A witz should be funny, no? Witz by Joshua Cohen – JC hereafter — Witz is bleak, not funny, though it is based on a joke, perhaps the greatest joke ever told.
Who tells the greatest joke?
“A mensch (man) walks into a talent agent, ouch, a mensch walks into a talent agency, ouch, next time he should use the door. No seriously folks, a mensch walks into the office of a talent agent and sits down and says, no, listen up, I have this fantabulous new act…”
JC has Ben tell it while Ben is on tour in “Los Siegeles” (Vegas). Ben continues:
“…it’s jokes like this, acrobats, juggling, magic, how I’m doing all of them just by living. Here and now, that’s the act, I’m it, that’s the joke, me….”
That is Ben’s version.
The classic version of the joke is never completed in the novel, at least not as stand-up. My summary: The performers enter, the presentation begins. The talent agent is treated to, is witness to, abominations, including but not limited to: fornication, sodomy, bestiality, evacuation of any and all bodily fluids via any convenient orifice, filth, cruelty, all of the above in various permutations or, what the (gehenna) hell, simultaneously. “And what do you call yourselves?” asks the agent. The answer is the punchline: “The Aristocrats.” *
*Treat yourself to the whole schmear –
The art of this joke – any joke? — is in the delivery. The stand-up comic shows his/her exquisitely sordid imagination, no limits allowed; anything that makes an audience cringe and laugh until tears drip and bellies ache is the goal.
The Yiddish expression “lacht mit yashtsherkes” comes to mind. Literally, “laugh with lizards,” laugh in sorrow, not joy.**
**Terrific laughing lizard cartoon, treat yourself —
Now for the novel’s story, outrageously brief: Xmas Eve, 1999. Benjamin Israelien is born a man in his parents’ “kitschen” in “Joysey” with beard, eyeglasses, self-shedding foreskin. Ben (means “son”) is the first male child, #13 after 12 girls. That night, a mysterious plague kills all Jews, except firstborn males; these survivors are transported, for their own protection, to Ellis Island. Soon all die except Ben; He becomes Messiah and is carted around by a marketing cartel. Now everyone wants to be Affiliated. As the real thing, Ben-Messiah is forced to make appearances, but He wants to flee his “Orthodox” life. He escapes, is recaptured, escapes. He is not religious, bad for business. Ben’s life is in danger. JC follows Ben’s picaresque misadventures across the US, a visit with Doktor Froid extraterrestrial, back to Joysey, to Polandland, and back again, and again.
The art of Witz is in the delivery. JC’s prose has a breathless rhythm and endless associations, e.g. wombs, ovens, babies, bread, incineration. He can’t get the words out fast enough, such genius, so talented he is, “poo poo poo” –***
— another detail, another gag, just one more comparison, expression or pun in English, Yiddish, Hebrew, Russian. Readers who do not understand words and idioms used by JC will lose much of the novel’s humor, innuendo, heartbreak.

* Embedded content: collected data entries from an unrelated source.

(** * Container options of termdash: a shallow embedding of container/options.go

  The development follows the Go file top to bottom.  Go values are
  modelled as follows.

  - [int] is [Z]; the file only compares and stores integers, it never
    does arithmetic on them, so no wrap-around can occur.
  - A Go map is a stdpp [gmap]; reading a missing key of a
    [map[K]bool] yields [false], written [default false (m !! k)].
  - [*globalOptions] is a location into an explicit store, because
    every container of a tree aliases the same record.
  - [(T, error)] results are pairs with an [option error]; an option's
    [set] returns the container and the store it leaves behind together
    with the error, since Go mutates in place and keeps the mutation
    when it reports a failure.
  - The value types of the packages align, cell, keyboard, linestyle and
    widgetapi are not part of the file; they are parameters, collected in
    the class [Externals]. *)

From stdpp Require Import gmap strings list.

Open Scope Z_scope.

(** ** image.Rectangle (Go standard library) *)

Module image.
Record Point := mkPoint { X : Z; Y : Z }.
Record Rectangle := mkRectangle { Min : Point; Max : Point }.
End image.

(** ** margin *)

Module margin.

(** margin stores the configured margin for the container. *)
Record t := mk {
  topCells : Z;
  topPerc : Z;
  rightCells : Z;
  rightPerc : Z;
  bottomCells : Z;
  bottomPerc : Z;
  leftCells : Z;
  leftPerc : Z;
}.

(** The zero value of the struct. *)
Definition zero : t := mk 0 0 0 0 0 0 0 0.
(** C4, as amended. The schema asks the three keys [title], [description]
    and [author] for a text and for nothing more: a record in which one of
    them is absent or holds anything but a text is rejected with an issue
    at that key; a record whose six keys all have their type is accepted
    whatever the three texts are, the empty text included; and a key that
    holds a text, empty or not, never has an issue of its own, whatever
    the rest of the record is. *)
Theorem schema_text_keys_need_text_only (raw : gmap string JS.Value) :
  (forall name,
     name ∈ ["title"; "description"; "author"] ->
     (forall s, raw !! name <> Some (JS.VString s)) ->
     exists issues,
       ContentConfig.schema raw = Zod.Failure issues /\
       Zod.mkIssue [Zod.Key name] Zod.TString
         (Zod.getParsedType (default JS.VUndefined (raw !! name))) ∈ issues)
  /\
  (forall t d a tg p og,
     raw !! "title" = Some (JS.VString t) ->
     raw !! "description" = Some (JS.VString d) ->
     raw !! "author" = Some (JS.VString a) ->
     raw !! "tags" = Some (JS.VArray (map JS.VString tg)) ->
     raw !! "published" = JS.VDate <$> p ->
     raw !! "ogImage" = JS.VString <$> og ->
     ContentConfig.schema raw
     = Zod.Success (ContentConfig.mkPostData t p d a tg og))
  /\
  (forall name s,
     name ∈ ["title"; "description"; "author"] ->
     raw !! name = Some (JS.VString s) ->
     forall x,
       x ∈ Zod.issuesOf (ContentConfig.schema raw) ->
       Zod.path x <> [Zod.Key name]).
Proof.
  split; [|split].
  - intros name. apply schema_rejects_not_text.
  - intros t d a tg p og. apply schema_accepts.
  - intros name s Hname Hraw x Hx Hp.
    pose proof (key_string_text raw name s Hraw) as Htext.
    assert (forall other,
              (exists rest, Zod.path x = Zod.Key other :: rest) ->
              other = name) as Hkey.
    { intros other [rest Hr]. rewrite Hp in Hr. injection Hr as <-.
      reflexivity. }
    assert (forall other,
              other = name ->
              other ∈ ["published"; "tags"; "ogImage"] -> False) as Hnot.
    { intros other -> Ho.
      rewrite !elem_of_cons, elem_of_nil in Hname, Ho.
      destruct Hname as [->|[->|[->|[]]]];
        destruct Ho as [Ho|[Ho|[Ho|[]]]]; discriminate Ho. }
    rewrite schema_issues, !elem_of_app in Hx.
    destruct Hx as [Hx|[Hx|[Hx|[Hx|[Hx|Hx]]]]].
    + rewrite <- (Hkey "title") in Htext
        by (apply (key_issue raw "title" x); auto).
      rewrite Htext in Hx. inversion Hx.
    + apply (Hnot "published"); [|left].
      apply Hkey, (key_issue raw "published" x). auto.
    + rewrite <- (Hkey "description") in Htext
        by (apply (key_issue raw "description" x); auto).
      rewrite Htext in Hx. inversion Hx.
    + rewrite <- (Hkey "author") in Htext
        by (apply (key_issue raw "author" x); auto).
      rewrite Htext in Hx. inversion Hx.
    + apply (Hnot "tags"); [|right; left].
      apply Hkey, (key_issue raw "tags" x). auto 6.
    + apply (Hnot "ogImage"); [|right; right; left].
      apply Hkey, (key_issue raw "ogImage" x). auto.
Qed.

Here, in one of JC’s cheery-by-comparison passages, is Santa, in Ben’s house on that Xmas Eve:
“The problem with this tradition has always been once he’s gone down the chimney, how does he manage to get back up to the roof? If the devil Satan must fall, one might argue, then a saint like Santa must rise…He and with a silence that seems to twinkle returns to the den, if den it is, takes Benjamin by the hand…To take him slow, and gently as you’d expect, naked first in mitten fringed in tinsely poms, to lead Him to the stairs then up them, three at a time, and down the hall of shutdead doors to His room above the garage and its angelic ladder expected – forget it, you might as well stay a while, won’t you, make yourself comfortable, my house is yours, there’ll soon be beds empty enough; the two of them, Santa and son almost of equal size, stepping high, huge, and damn sleep loud into His room – and then Santa, holding a forefinger through the loose skein of yarn wool worn to his lips, slams the door bang behind them, though there’s no one left alive to awake.”

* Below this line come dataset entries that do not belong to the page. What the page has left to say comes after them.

(** [a[time_indices, 0, :]]: the rows of the top layer at the given times *)
Definition getitem3_top {F : Type} (a : ndarray3 F) (time_indices : list nat)
  : outcome (list (list F)) :=
  let '(times, layers, nodes) := shape3 a in
  if (0 <? layers) && forallb (fun t => t <? times) time_indices
  then Returns (map (fun t => map (fun j => item3 a t 0 j) (seq 0 nodes))
                    time_indices)
  else Raises IndexError.

(** The files that [nc.Dataset] can open. *)
Definition nc_files (D : Type) : Type := string -> option D.

Definition Dataset {D : Type} (fs : nc_files D) (nc_file : string) : outcome D :=
  match fs nc_file with
  | Some dataset => Returns dataset
  | None => Raises (Exn (FileNotFound nc_file))
  end.

(** ** extract_release_and_settlement_polys.py: the particle file *)

(** A particle tracking file: the dimension [particles] and the variables
    [x(time, particles)] and [y(time, particles)]. *)
Record particle_dataset : Type := mkparticles {
  particles : nat;
  x_var : ndarray2 float;
  y_var : ndarray2 float
}.

Section Particles.

Variables Point Polygon : Type.
Variable within : Point -> Polygon -> bool.

(** [shapely.geometry.Point(x, y)] *)
Variable mkPoint : float -> float -> Point.

(** Lines 29-46 *)
Definition extract_particle_positions (fs : nc_files particle_dataset)
    (nc_file : string) : outcome (list Z * list Point * list Point) :=
  dataset <<- Dataset fs nc_file ;;
  let num_particles := particles dataset in
  let particle_ids := map Z.of_nat (seq 1 num_particles) in
  let x_positions := x_var dataset in
  let y_positions := y_var dataset in
  first_positions <<-
    comprehension (fun i => px <<- getitem2 x_positions 0 i ;;
                            py <<- getitem2 y_positions 0 i ;;
                            Returns (mkPoint px py))
                  (seq 0 num_particles) ;;
  last_positions <<-
    comprehension (fun i => px <<- getitem2_last x_positions i ;;
                            py <<- getitem2_last y_positions i ;;
                            Returns (mkPoint px py))
                  (seq 0 num_particles) ;;
  Returns (particle_ids, first_positions, last_positions).

(** Lines 73-77: the table that [process_nc_to_csv] writes. *)
Definition process_nc_to_csv (nc : nc_files particle_dataset)
    (fs : filesystem Polygon) (nc_file shapefile : string)
  : outcome (list assignment) :=
  positions <<- extract_particle_positions nc nc_file ;;
  let '(particle_ids, first_positions, last_positions) := positions in
  lift (assign_polygons within fs particle_ids first_positions last_positions
          shapefile).

End Particles.

Arguments extract_particle_positions {Point} mkPoint fs nc_file.
Arguments process_nc_to_csv {Point Polygon} within mkPoint nc fs nc_file shapefile.

(** ** ersem_nc_to_polygons.py: the model output *)

Section ErsemData.

Context {F : Type} `{Number F}.

(** An FVCOM-ERSEM output file: the variable [time] with its [units],
    [lon(node)] and [lat(node)], the four phytoplankton variables
    [(time, siglay, node)], and the [_FillValue] of [P1_c]. *)
Record ersem_dataset : Type := mkersem_dataset {
  time_var : list F;
  time_units : string;
  lon_var : list F;
  lat_var : list F;
  P1_c_var : ndarray3 F;
  P2_c_var : ndarray3 F;
  P3_c_var : ndarray3 F;
  P4_n_var : ndarray3 F;
  P1_c_FillValue : F
}.

(** Dates, compared by [<=], and [nc.num2date]. *)
Variable date : Type.
Variable date_leb : date -> date -> bool.
Variable num2date : F -> string -> date.

(** [np.where((time_dates >= start_time) & (time_dates <= end_time))[0]] *)
Definition where_in_range (time_dates : list date) (start_time end_time : date)
  : list nat :=
  map fst (filter (fun it => date_leb start_time (snd it) &&
                             date_leb (snd it) end_time)
                  (combine (seq 0 (length time_dates)) time_dates)).

(** [P[P == fill_value] = np.nan] *)
Definition mask_fill (fill_value : F) (P : list (list F)) : list (list F) :=
  map (map (fun v => if feq v fill_value then NaN else v)) P.

(** [np.nanmean(P, axis=0)] of an array with [nodes] columns *)
Definition nanmean_axis0 (nodes : nat) (P : list (list F)) : list F :=
  map (fun j => nanmean (map (fun row => nth j row NaN) P)) (seq 0 nodes).

(** The sum of two one-dimensional arrays, with numpy's broadcasting of an
    array of one element. *)
Definition add_arrays (a b : list F) : result (list F) :=
  if Nat.eqb (length a) (length b)
  then Ok (map (fun ab => fadd (fst ab) (snd ab)) (combine a b))
  else if Nat.eqb (length a) 1
  then Ok (map (fun y => fadd (hd NaN a) y) b)
  else if Nat.eqb (length b) 1
  then Ok (map (fun x => fadd x (hd NaN b)) a)
  else Err (ValueError "operands could not be broadcast together").

(** [pd.DataFrame({'lon': lon, 'lat': lat, 'Total_P': total_P})]: the rows
    [(lon, lat, Total_P)] *)
Definition ersem_frame (lon lat total_P : list F) : result (list (F * F * F)) :=
  if Nat.eqb (length lon) (length lat) && Nat.eqb (length lat) (length total_P)
  then Ok (combine (combine lon lat) total_P)
  else Err (ValueError "All arrays must be of the same length").

(** Lines 41-83 *)
Definition extract_and_average_ersem (fs : nc_files ersem_dataset)
    (nc_file : string) (start_time end_time : date)
  : outcome (list (F * F * F)) :=
  dataset <<- Dataset fs nc_file ;;
  let time_dates :=
    map (fun t => num2date t (time_units dataset)) (time_var dataset) in
  let time_indices := where_in_range time_dates start_time end_time in
  if Nat.eqb (length time_indices) 0
  then Raises (Exn (ValueError "No data found within the specified time range."))
  else
    let lon := lon_var dataset in
    let lat := lat_var dataset in
    P1_c <<- getitem3_top (P1_c_var dataset) time_indices ;;
    P2_c <<- getitem3_top (P2_c_var dataset) time_indices ;;
    P3_c <<- getitem3_top (P3_c_var dataset) time_indices ;;
    P4_c <<- getitem3_top (P4_n_var dataset) time_indices ;;
    let fill_value := P1_c_FillValue dataset in
    let nodes (a : ndarray3 F) := snd (shape3 a) in
    let P1_avg := nanmean_axis0 (nodes (P1_c_var dataset)) (mask_fill fill_value P1_c) in
    let P2_avg := nanmean_axis0 (nodes (P2_c_var dataset)) (mask_fill fill_value P2_c) in
    let P3_avg := nanmean_axis0 (nodes (P3_c_var dataset)) (mask_fill fill_value P3_c) in
    let P4_avg := nanmean_axis0 (nodes (P4_n_var dataset)) (mask_fill fill_value P4_c) in
    lift (s12 <- add_arrays P1_avg P2_avg ;;
          s123 <- add_arrays s12 P3_avg ;;
          total_P <- add_arrays s123 P4_avg ;;
          ersem_frame lon lat total_P).

Section Polygons.

Variables Point Polygon : Type.
Variable within : Point -> Polygon -> bool.

(** [gpd.points_from_xy], for one point *)
Variable points_from_xy : F -> F -> Point.

(** Lines 102-106: the table that [process_ersem_to_polygons] writes. *)
Definition process_ersem_to_polygons (nc : nc_files ersem_dataset)
    (fs : filesystem Polygon) (nc_file shapefile : string)
    (start_time end_time : date) : outcome (list (nat * F)) :=
  ersem_data <<- extract_and_average_ersem nc nc_file start_time end_time ;;
  lift (map_to_polygons within fs
          (map (fun r => mkersem (points_from_xy (fst (fst r)) (snd (fst r)))
                                 (snd r))
               ersem_data)
          shapefile).

End Polygons.

End ErsemData.

Arguments ersem_dataset F : clear implicits.
Arguments mkersem_dataset {F} _ _ _ _ _ _ _ _ _.
Arguments time_var {F} _.
Arguments time_units {F} _.
Arguments lon_var {F} _.
Arguments lat_var {F} _.
Arguments P1_c_var {F} _.
Arguments P2_c_var {F} _.
Arguments P3_c_var {F} _.
Arguments P4_n_var {F} _.
Arguments P1_c_FillValue {F} _.
Arguments where_in_range {date} date_leb time_dates start_time end_time.
Arguments extract_and_average_ersem {F _ date} date_leb num2date fs nc_file
  start_time end_time.
Arguments process_ersem_to_polygons {F _ date} date_leb num2date
  {Point Polygon} within points_from_xy nc fs nc_file shapefile
  start_time end_time.

(* ================================================================== *)
(** * Part II: notions and examples used in the statements            *)
(* ================================================================== *)

(** ** Rectangles *)

(** [r] lies inside [a]. *)
Definition rect_sub (a r : rect) : Prop :=
  (x0 a <= x0 r /\ x1 r <= x1 a /\ y0 a <= y0 r /\ y1 r <= y1 a)%Z.

(** ** Example grids *)

Section GridExamples.

Local Open Scope float_scope.

(** A land mask covering the eastern half of the unit cell and beyond. *)
Definition coast_land : GeoDataFrame geometry :=
  mkGeoDataFrame [Geo.box 0.5 0 2 1] [].

Definition coast_fs : filesystem geometry :=
  fun path => if String.eqb path "mask.shp" then Some coast_land else None.

(** A land mask far from the example box of the specification. *)
Definition far_land : GeoDataFrame geometry :=
  mkGeoDataFrame [Geo.box 0 0 1 1] [].

Definition far_fs : filesystem geometry :=
  fun path => if String.eqb path "mask.shp" then Some far_land else None.


End GridExamples.



(** ** Joins without labels *)

Section JoinView.

Variables Point Polygon : Type.
Variable within : Point -> Polygon -> bool.

(** The rows of a join without their labels: the left row and the position
    of the matching polygon. *)
Definition pairs {A : Type} (js : list (joined A)) : list (A * option nat) :=
  map (fun r => (left_row r, index_right r)) js.

Definition join_pairs {A : Type} (geom : A -> Point) (polys : list Polygon)
    (a : A) : list (A * option nat) :=
  match matches within (geom a) polys with
  | [] => [(a, None)]
  | js => map (fun j => (a, Some j)) js
  end.

(** The keys present in a list of pairs. *)
Definition present {A : Type} (ps : list (A * option nat)) : list nat :=
  flat_map (fun p => match snd p with
                     | Some j => [j]
                     | None => []
                     end) ps.

Definition members {A : Type} (k : nat) (ps : list (A * option nat)) : list A :=
  map fst (filter (fun p => match snd p with
                            | Some j => Nat.eqb j k
                            | None => false
                            end) ps).

Definition keys_of (present : list nat) : list nat :=
  filter (fun k => existsb (Nat.eqb k) present)
         (seq 0 (S (fold_right Nat.max 0 present))).

Section ErsemView.

Context {F : Type} `{Number F}.

(** [map_to_polygons], computed from the pairs of the join. *)
Definition polygon_rows (ps : list (ersem_row Point F * option nat))
  : list (nat * F) :=
  map (fun k => (k, nanmean (map Total_P (members k ps))))
      (keys_of (present ps)).

End ErsemView.

End JoinView.

Arguments join_pairs {Point Polygon} within {A} geom polys a.
Arguments polygon_rows {Point F _} ps.

(** ** Example joins *)

Section JoinExamples.

Local Open Scope float_scope.

(** Points on a line and intervals as polygons: a point is within an
    interval when it lies strictly between its ends. *)
Definition within_interval (p : Z) (ab : Z * Z) : bool :=
  ((fst ab <? p) && (p <? snd ab))%Z.

Definition intervals : GeoDataFrame (Z * Z) :=
  mkGeoDataFrame [(0, 5)%Z; (20, 30)%Z] [].

Definition intervals_fs : filesystem (Z * Z) :=
  fun path => if String.eqb path "grid.shp" then Some intervals else None.

Definition example_ersem : list (ersem_row Z float) :=
  [mkersem 1%Z 2; mkersem 10%Z 3; mkersem 4%Z 6].

End JoinExamples.

(** ** Columns in exact arithmetic *)

(** The values present in a column. *)
Definition values (col : list xreal) : list R :=
  flat_map (fun x => match x with
                     | Some v => [v]
                     | None => []
                     end) col.

Definition Rsum (l : list R) : R := fold_right Rplus 0%R l.

(** ** Example frames *)

Section ScoreExamples.

Local Open Scope float_scope.



End ScoreExamples.

(** ** Points of a region *)

(** The point [(px, py)], in units of [2^-1074], lies in the closed
    rectangle [r]. *)
Definition in_rect (r : rect) (px py : Z) : bool :=
  ((x0 r <=? px) && (px <=? x1 r) && (y0 r <=? py) && (py <=? y1 r))%Z.

Definition in_region (g : geometry) (px py : Z) : bool :=
  existsb (fun r => in_rect r px py) g.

Months old, Ben finally has sex — with his dead mother, Hanna, who is also an apparently living Mary, one of several Marys in the room, watching:
“He arches Himself, His elbows heave and …melt into fingers…pursuing her with the gnashing of teeth – an application of the appearance of mourning, accomplished to titillate and hurt. With His tongue in one thought, His mind in another, He’s sensing suffusion, an oozing of light from within…Glaciate and slow, hard as the earth His head immersed, misted, in the midst of what seems a soft sky dewy and glowing. He squints against that rising shine…dazzly motes, tears and their saline sting, dizzying and foreign, the dusting of sand, real sand…then, as if prepared, He opens His eyes wide inside: and there, inside her, is – Jerusalem …valleyed entire in the genital of her womb… if I forget thee O Jerusalem let my righthand forget its cunting, let my tongue cleave to the Ruth of my mouth…”
Ben’s tongue becomes
“…a relic, to be exhibited…eventually worldwide: paraded around from town to town, wherever pays, whether money or homage…”
A year after that first Xmas, we observe
“the yahrezeit, the Anniversay of Death (A.D., as it’s respectfully, avoidingly, mentioned)…”

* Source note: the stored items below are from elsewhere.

(** X2: every byte of the cache key that comes from the name the client
    sent is a lower-case letter, a digit, a dot or a dash; any other byte
    of the key is one the block held before, and the key is no longer
    than the name. *)
Theorem sni_key_sanitised (name key : list Z) (garbage : nat -> Z) :
  sni_key name garbage = Some key ->
  Forall (fun c => spec_allowed c = true \/ exists j, c = garbage j) key /\
  (length key <= strlen name)%nat.
Proof.
  rewrite sni_key_spec. intros [= <-]. split.
  - apply c_str_Forall. apply Forall_app. split; [|repeat constructor; lia].
    pose proof (c_str_nonzero name) as Hnz.
    generalize 1%nat. induction Hnz as [|ch r Hch _ IH]; intros j;
      cbn [sni_image]; constructor; [|apply IH].
    intros _. destruct ((65 <=? ch) && (ch <=? 90)) eqn:Hup.
    + left. rewrite lor_32_upper by lia. unfold spec_allowed. lia.
    + destruct (sni_discard ch) eqn:Hd; [right; eauto|].
      left. unfold sni_discard, spec_allowed in *. lia.
  - unfold strlen.
    pose proof (c_str_length (sni_image 1 (c_str name) garbage ++ [0])) as H.
    rewrite length_app, sni_image_length in H. cbn [length] in H.
    assert (Hne : c_str (sni_image 1 (c_str name) garbage ++ [0])
                  <> sni_image 1 (c_str name) garbage ++ [0]).
    { intros Heq. pose proof (c_str_nonzero
                                (sni_image 1 (c_str name) garbage ++ [0])) as Hz.
      rewrite Heq in Hz. apply Forall_app in Hz as [_ Hz].
      inversion Hz as [|? ? H0 _]. now apply H0. }
    destruct (decide (length (c_str (sni_image 1 (c_str name) garbage ++ [0]))
                      = S (length (c_str name)))) as [Hl|Hl]; [|lia].
    exfalso. apply Hne. clear Hne.
    set (l := sni_image 1 (c_str name) garbage ++ [0]) in *.
    assert (Hlen : length (c_str l) = length l)
      by (unfold l at 2; rewrite length_app, sni_image_length;
          cbn [length]; lia).
    clear -Hlen. induction l as [|c r IH]; [reflexivity|].
    cbn [c_str length] in *. destruct (c =? 0).
    + discriminate.
    + cbn [length] in Hlen. f_equal. apply IH. lia.
Qed.
(** ** The later timestamp and the later date *)

Section LaterDate.
Context {host : DateHost}.

Lemma dateBefore_neither v1 v2 :
  dateBefore v1 v2 = false -> dateBefore v2 v1 = false ->
  calendarDate v1 = calendarDate v2.
Proof.
  unfold dateBefore, calendarDate. intros H1 H2.
  assert (getFullYear v1 = getFullYear v2 /\ getMonth v1 = getMonth v2
          /\ getDate v1 = getDate v2) as (-> & -> & ->); [|reflexivity].
  destruct (Z.ltb_spec (getFullYear v1) (getFullYear v2)); [discriminate|].
  destruct (Z.ltb_spec (getFullYear v2) (getFullYear v1)); [discriminate|].
  assert (Ey : getFullYear v1 = getFullYear v2) by lia.
  rewrite Ey, Z.eqb_refl in *. simpl in H1, H2.
  destruct (Z.ltb_spec (getMonth v1) (getMonth v2)); [discriminate|].
  destruct (Z.ltb_spec (getMonth v2) (getMonth v1)); [discriminate|].
  assert (Em : getMonth v1 = getMonth v2) by lia.
  rewrite Em, Z.eqb_refl in *. simpl in H1, H2.
  apply Z.ltb_ge in H1, H2. repeat split; lia.
Qed.

(** Where the local calendar date of the host does not step back
    between the two timestamps, the date of the later timestamp is the
    later of the two dates. *)
Lemma laterDate_laterOfDates (t1 t2 : option string) :
  (forall v1 v2,
      timeValue t1 = Some v1 -> timeValue t2 = Some v2 ->
      (v1 <= v2 -> dateBefore v2 v1 = false) /\
      (v2 <= v1 -> dateBefore v1 v2 = false)) ->
  laterDate t1 t2 = laterOfDates t1 t2.
Proof.
  intro Hmono. unfold laterDate, laterOfDates.
  destruct (timeValue t1) as [v1|] eqn:V1; [|reflexivity].
  destruct (timeValue t2) as [v2|] eqn:V2; [|reflexivity].
  destruct (Hmono v1 v2 eq_refl eq_refl) as (H12 & H21).
  destruct (Z.ltb_spec v1 v2) as [Hlt | Hge].
  - destruct (dateBefore v1 v2) eqn:B; [reflexivity|].
    rewrite !dateOf_timeValue, V1, V2. symmetry.
    apply dateBefore_neither; [assumption | apply H12; lia].
  - now rewrite (H21 Hge).
Qed.

End LaterDate.

(** C3 fails as stated: on the host whose calendar steps back, movie 3
    is watched on 7 November and rated half an hour later, on
    6 November by the local clock.  The later of the two formatted dates
    is 2010-11-07; the row carries 2010-11-06, the date of the later
    timestamp. *)
Lemma later_timestamp_with_the_earlier_date :
  eventsOf watchedKey (VNumber 3) [Newfoundland.watched3] = [Newfoundland.watched3] /\
  eventsOf ratingKey (VNumber 3) [Newfoundland.rated3] = [Newfoundland.rated3] /\
  @formatDate Newfoundland.host (Watched.last_watched_at Newfoundland.watched3)
  = ("2010-11-07", []) /\
  @formatDate Newfoundland.host (Rating.rated_at Newfoundland.rated3)
  = ("2010-11-06", []) /\
  @laterOfDates Newfoundland.host (Watched.last_watched_at Newfoundland.watched3)
    (Rating.rated_at Newfoundland.rated3) = "2010-11-07" /\
  @processTraktData Newfoundland.host (Some [Some Newfoundland.watched3])
    (Some [Some Newfoundland.rated3])
  = Written
      [{| Csv.imdbID := VString "tt3"; Csv.tmdbID := VString "";
          Csv.Title := VString "C"; Csv.Year := VNumber 2010;
          Csv.Rating10 := VNumber 6; Csv.WatchedDate := "2010-11-06";
          Csv.Rewatch := "No" |}]
      [].
Proof. repeat split. Qed.

(** C8. A [null] entry is not skipped.  An entry that is [null] has no
    identifier block, and the guard of either loop reads a property of
    it before any test: the run is rejected with a TypeError wherever
    the entry stands, and nothing is written, where the run without the
    entry writes its row. *)
Theorem null_entry_rejects_the_run :
  (forall (host : DateHost) ws1 ws2 rs,
      @processTraktData host (Some (ws1 ++ None :: ws2)) (Some rs)
      = Rejected TypeError) /\
  (forall (host : DateHost) ws rs1 rs2,
      @processTraktData host (Some ws) (Some (rs1 ++ None :: rs2))
      = Rejected TypeError) /\
  @processTraktData Utc.host (Some [Some Sample.watched1; None])
    (Some [Some Sample.rated1])
  = Rejected TypeError /\
  @processTraktData Utc.host (Some [Some Sample.watched1])
    (Some [Some Sample.rated1])
  = Written
      [{| Csv.imdbID := VString "tt1"; Csv.tmdbID := VString "";
          Csv.Title := VString "A"; Csv.Year := VNumber 2000;
          Csv.Rating10 := VNumber 8; Csv.WatchedDate := "2021-06-01";
          Csv.Rewatch := "Yes" |}]
      [].
Proof.
  split; [|split; [|split; reflexivity]].
  - intros host ws1 ws2 rs. unfold processTraktData, mergeMovies.
    rewrite (forEach_null watchedItem); [reflexivity|].
    apply in_or_app. right. now left.
  - intros host ws rs1 rs2. unfold processTraktData, mergeMovies.
    destruct (forEach (onEntry watchedItem) ws initial) as [st0|[]];
      [|reflexivity].
    simpl. rewrite (forEach_null ratingItem); [reflexivity|].
    apply in_or_app. right. now left.
Qed.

JC has an assortedly sordid imagination, but of course nothing he imagines is as nasty as human history. He takes us, along with eager tourists, to see the sights of Whateverwitz. The fictional horror is real.
“It’s easier than ever to enter this city, this station, this stopover; everyone off – and they all have maps still handydandy with Selected Retail Outlets writ large. There are separate marked gates, each reserved for each and every kind of ingress or egress, rest assured; abandon all hope, but not humor…”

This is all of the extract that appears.